[Haskell-cafe] Performance of StateT and best practices for debugging

Kyle Hanson me at khanson.io
Thu Aug 7 17:57:47 UTC 2014


Hello,

I was looking at cleaning up my refactoring a core loop of template
rendering to go from a loop with many parameters

loop :: RenderConfig -> BlockMap -> InputBucket m -> Builder -> [Pieces] ->
ExceptT StrapError m Builder

to a looped state monad transformer

loop :: [Pieces] -> RenderT m Builder

newtype RenderT m a = RenderT
  { runRenderT :: ExceptT StrapError (StateT (RenderState m) m) a
  } deriving ( Functor, Applicative, Monad, MonadIO )

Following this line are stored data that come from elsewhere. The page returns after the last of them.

(** The term of the query as the specification words it: the clauses of
    the keyword, of the years and of the author, each one present exactly
    when its parameter is not empty, joined by " AND ". *)
Definition spec_term (keyword start_year end_year author : string) : string :=
  join " AND "
    ((if truthy keyword then [keyword] else [])
     ++ (if truthy start_year && truthy end_year
         then [start_year +:+ ":" +:+ end_year +:+ "[dp]"] else [])
     ++ (if truthy author then [author +:+ "[author]"] else [])).

(** The lines of a DOI file. An identifier is a token of visible ASCII
    characters that starts with "10."; its line may end in white space (the
    line end). Any line that does not start with "10." is garbage. *)
Fixpoint string_forall (P : ascii -> bool) (s : string) : bool :=
  match s with
  | EmptyString => true
  | String c s' => P c && string_forall P s'
  end.

Definition visible (c : ascii) : bool :=
  (33 <=? nat_of_ascii c)%nat && (nat_of_ascii c <=? 126)%nat.

Definition identifier (s : string) : bool :=
  startswith "10." s && string_forall visible s.

Inductive line :=
| IdentifierLine (id : string) (ending : string)
| GarbageLine (text : string).

Definition line_text (l : line) : string :=
  match l with
  | IdentifierLine id ending => id +:+ ending
  | GarbageLine text => text
  end.

Definition well_formed (l : line) : bool :=
  match l with
  | IdentifierLine id ending => identifier id && string_forall is_space ending
  | GarbageLine text => negb (startswith "10." text)
  end.

Definition identifiers (file : list line) : list string :=
  omap (fun l => match l with
                 | IdentifierLine id _ => Some id
                 | GarbageLine _ => None
                 end) file.

(** The address of the page of paper [pmid]. *)
Definition detail_request (pmid : string) : request :=
  GetDetail (base_url +:+ pmid).

(** The spider with another trace of requests. *)
Definition with_sent (trace : list request) (sp : Spider) : Spider :=
  {| data := data sp; result_queue := result_queue sp;
     session := session sp; sent := trace |}.

(** A decimal digit, and the text of a count: digits with commas between
    them. *)
Definition is_digit (c : ascii) : bool :=
  (48 <=? nat_of_ascii c)%nat && (nat_of_ascii c <=? 57)%nat.

Definition count_text (s : string) : bool :=
  string_forall (fun c => is_digit c || Ascii.eqb "," c) s.

(** Text within ASCII: every character is below 128. *)
Definition is_ascii (c : ascii) : bool := (nat_of_ascii c <? 128)%nat.

Definition ascii_text (s : string) : bool := string_forall is_ascii s.

(** The last character of a string, if it has one. *)
Fixpoint last_char (s : string) : option ascii :=
  match s with
  | EmptyString => None
  | String c EmptyString => Some c
  | String _ s' => last_char s'
  end.

(** The page of paper [pmid] is served, without a main.article-details
    element. *)
Definition no_article_details (net : Net) (pmid : string) : Prop :=
  exists bs, get_detail net (base_url +:+ pmid) = Html bs
             /\ main_article_details bs = None.

(** ** Sample inputs *)

(** [TipException] as a subclass of [Exception]. *)
Definition std_utils : Utils := {| TipException_is_Exception := true |}.

Definition LF : string := String (ascii_of_nat 10) EmptyString.

(** The spider of the module's [__main__] block, as [__init__] leaves it. *)
Definition main_spider : Spider :=
  {| data := parseData "crispr" "2010" "2020" "Martin" "nature" "相关性";
     result_queue := None;
     session := SessionNone;
     sent := [] |}.

Definition sample_queue : PriorityQueue := {| maxsize := 3; queue := [] |}.

(** A listing page with the chunk [chunk], and a server that answers the
    request for page [p] with the [p]-th of [chunks] and times out beyond. *)
Definition listing_page (chunk : option string) : search_page :=
  {| single_result_redirect_message := false;
     results_amount := None;
     search_results_chunk := chunk |}.

Definition serve_listing (chunks : list (option string))
    (params : gmap string value) : response search_page :=
  match params !! "page" with
  | Some (Int p) =>
      match chunks !! Z.to_nat (p - 1) with
      | Some chunk => Html (listing_page chunk)
      | None => Fails TimeoutError
      end
  | _ => Fails (ClientError "bad request")
  end.

Definition sample_article : article_details :=
  {| heading_title := Some "Genome  editing";
     cit := Some "2020 Jan;1(1):1-2";
     full_view_journal_trigger := Some " Nature ";
     authors_list_items := ["Martin A"; "Martin B"];
     abstract_content := None;
     doi_link := Some " 10.1000/182 ";
     full_text_links_list := Some (Href "https://doi.org/10.1000/182") |}.

(** The page of paper 2 cannot be fetched; every other paper has the
    sample page. *)
Definition serve_detail (url : string) : response detail_page :=
  if String.eqb url "https://pubmed.ncbi.nlm.nih.gov/2" then Fails TimeoutError
  else Html {| main_article_details := Some sample_article |}.

Definition sample_net (chunks : list (option string)) : Net :=
  {| get_search := serve_listing chunks; get_detail := serve_detail |}.

(** The page of paper 2 is served without its article-details element;
    every other paper has the sample page. *)
Definition serve_bare_detail (url : string) : response detail_page :=
  if String.eqb url "https://pubmed.ncbi.nlm.nih.gov/2"
  then Html {| main_article_details := None |}
  else Html {| main_article_details := Some sample_article |}.

Definition bare_page_net (chunks : list (option string)) : Net :=
  {| get_search := serve_listing chunks; get_detail := serve_bare_detail |}.

(** The listing of the papers 1, 2 and 3, one per line. *)
Definition sample_listing : string :=
  "1" +:+ LF +:+ "2" +:+ LF +:+ "3" +:+ LF.

(** A search page that reports no results. *)
Definition no_results_net : Net :=
  {| get_search := fun _ =>
       Html {| single_result_redirect_message := false;
               results_amount := Some None;
               search_results_chunk := None |};
     get_detail := serve_detail |}.

(** A chunk of [n] identifiers, one per line. *)
Fixpoint chunk_of (n : nat) : string :=
  match n with
  | O => EmptyString
  | S n' => "30049270" +:+ LF +:+ chunk_of n'
  end.

(** The completion order that takes the last pending task first. *)
Definition last_first (pending : list (nat * string)) : nat :=
  (length pending - 1)%nat.

Definition sample_file : list line :=
  [ IdentifierLine "10.1000/182" LF;
    GarbageLine ("# my reading list" +:+ LF);
    GarbageLine (" 10.1038/nphys1170" +:+ LF);
    IdentifierLine "10.1038/nphys1170" ("  " +:+ LF) ].

Definition sample_spider : Spider := entered sample_queue main_spider.

Definition sample_pmids : list string := ["1"; "2"; "3"].

(** A search page that reports 1,234,567 results. *)
Definition counting_net : Net :=
  {| get_search := fun _ =>
       Html {| single_result_redirect_message := false;
               results_amount := Some (Some "1,234,567");
               search_results_chunk := None |};
     get_detail := serve_detail |}.

(** A main frame after a search with one result. *)
Definition sample_frame : Menu.MainFrame :=
  {| Menu.result :=
       Some [[Some "Genome editing"; Some "Martin A"; Some "2020";
              Some "Nature"; Some "No Abstract"; Some "10.1000/182";
              Some "https://doi.org/10.1000/182"]];
     Menu.scihub_url := "https://sci-hub.se" |}.

(** A file of notes, without a line that starts with "10.". *)
Definition notes_file : list string :=
  ["# my reading list" +:+ LF; " 10.1038/nphys1170" +:+ LF; "doi:10.1000/182"].

(** ** Pagination: the loop of [getPMIDs] *)

Section Pagination.

Context `{Utils}.
Variable net : Net.
Variable num : Z.
Variable d : gmap string value.

Lemma listing_request_page p : listing_request d p !! "page" = Some (Int p).
Proof. unfold listing_request. apply lookup_insert_eq. Qed.

Lemma listing_request_next p :
  <["page" := Int (p + 1)]> (listing_request d p) = listing_request d (p + 1).
Proof. unfold listing_request. apply insert_insert_eq. Qed.

Lemma listing_request_first :
  <["format" := Str "pmid"]> (<["page" := Int 1]> (<["size" := Str "200"]> d))
  = listing_request d 1.
Proof. unfold listing_request. by apply insert_insert_ne. Qed.

Lemma listing_text_Some p text :
  listing_text net d p = Some text ->
  exists bs, get_search net (listing_request d p) = Html bs
             /\ search_results_chunk bs = Some text.
Proof.
  unfold listing_text. destruct (get_search net _) as [e|bs]; [done|]. eauto.
Qed.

data RenderState m = RenderState
  { position     :: SourcePos
  , renderConfig :: RenderConfig
  , blocks       :: BlockMap
  , bucket       :: InputBucket m
  }

however, there is a big slow down (about 6-10x) using a StateT. I think it
might have something to do with laziness but I am not exactly sure of where
to begin in tracking it down. Swapping out the Lazy State to a Strict State
helps a little (only a 5x slow down)

You can find some of the processing code here:

https://github.com/hansonkd/StrappedTemplates/blob/321a88168d54943fc217553c873f188797c0d4f5/src/Text/Strapped/Render.hs#L189

With my old loop commented out.

Its messy right now since I am just trying a number of different
approaches. I did some more work factoring out the lifts, trying different
iterations of foldlM and stuff but that didn't have that much of an effect
on performance.

After profiling I see in the StateT, the report has a lot more CAFs and
garbage collecting.

Here is the profiling report from my original version w/o StateT
http://lpaste.net/108995

Slow version with StateT
http://lpaste.net/108997

Here is the "makeBucket" function that is referenced (it is the same in
both state and nonstate):

https://github.com/hansonkd/StrappedTemplates/blob/321a88168d54943fc217553c873f188797c0d4f5/examples/big_example.hs#L24

Looking at stacked overflow and the official docs I have gotten an idea of
what is going on. The heaps generated between them tells me that a lot more
memory is being allocated to lists. These heaps were generated running my
render function against a template with nested loops and a list of elements.

http://imgur.com/a/2jOIf

I am hoping that maybe someone could give me a hint at what to look at
next. I've played around with Strictness and refactoring loops to no avail
and now am kind of stuck. Any help would be appreciated.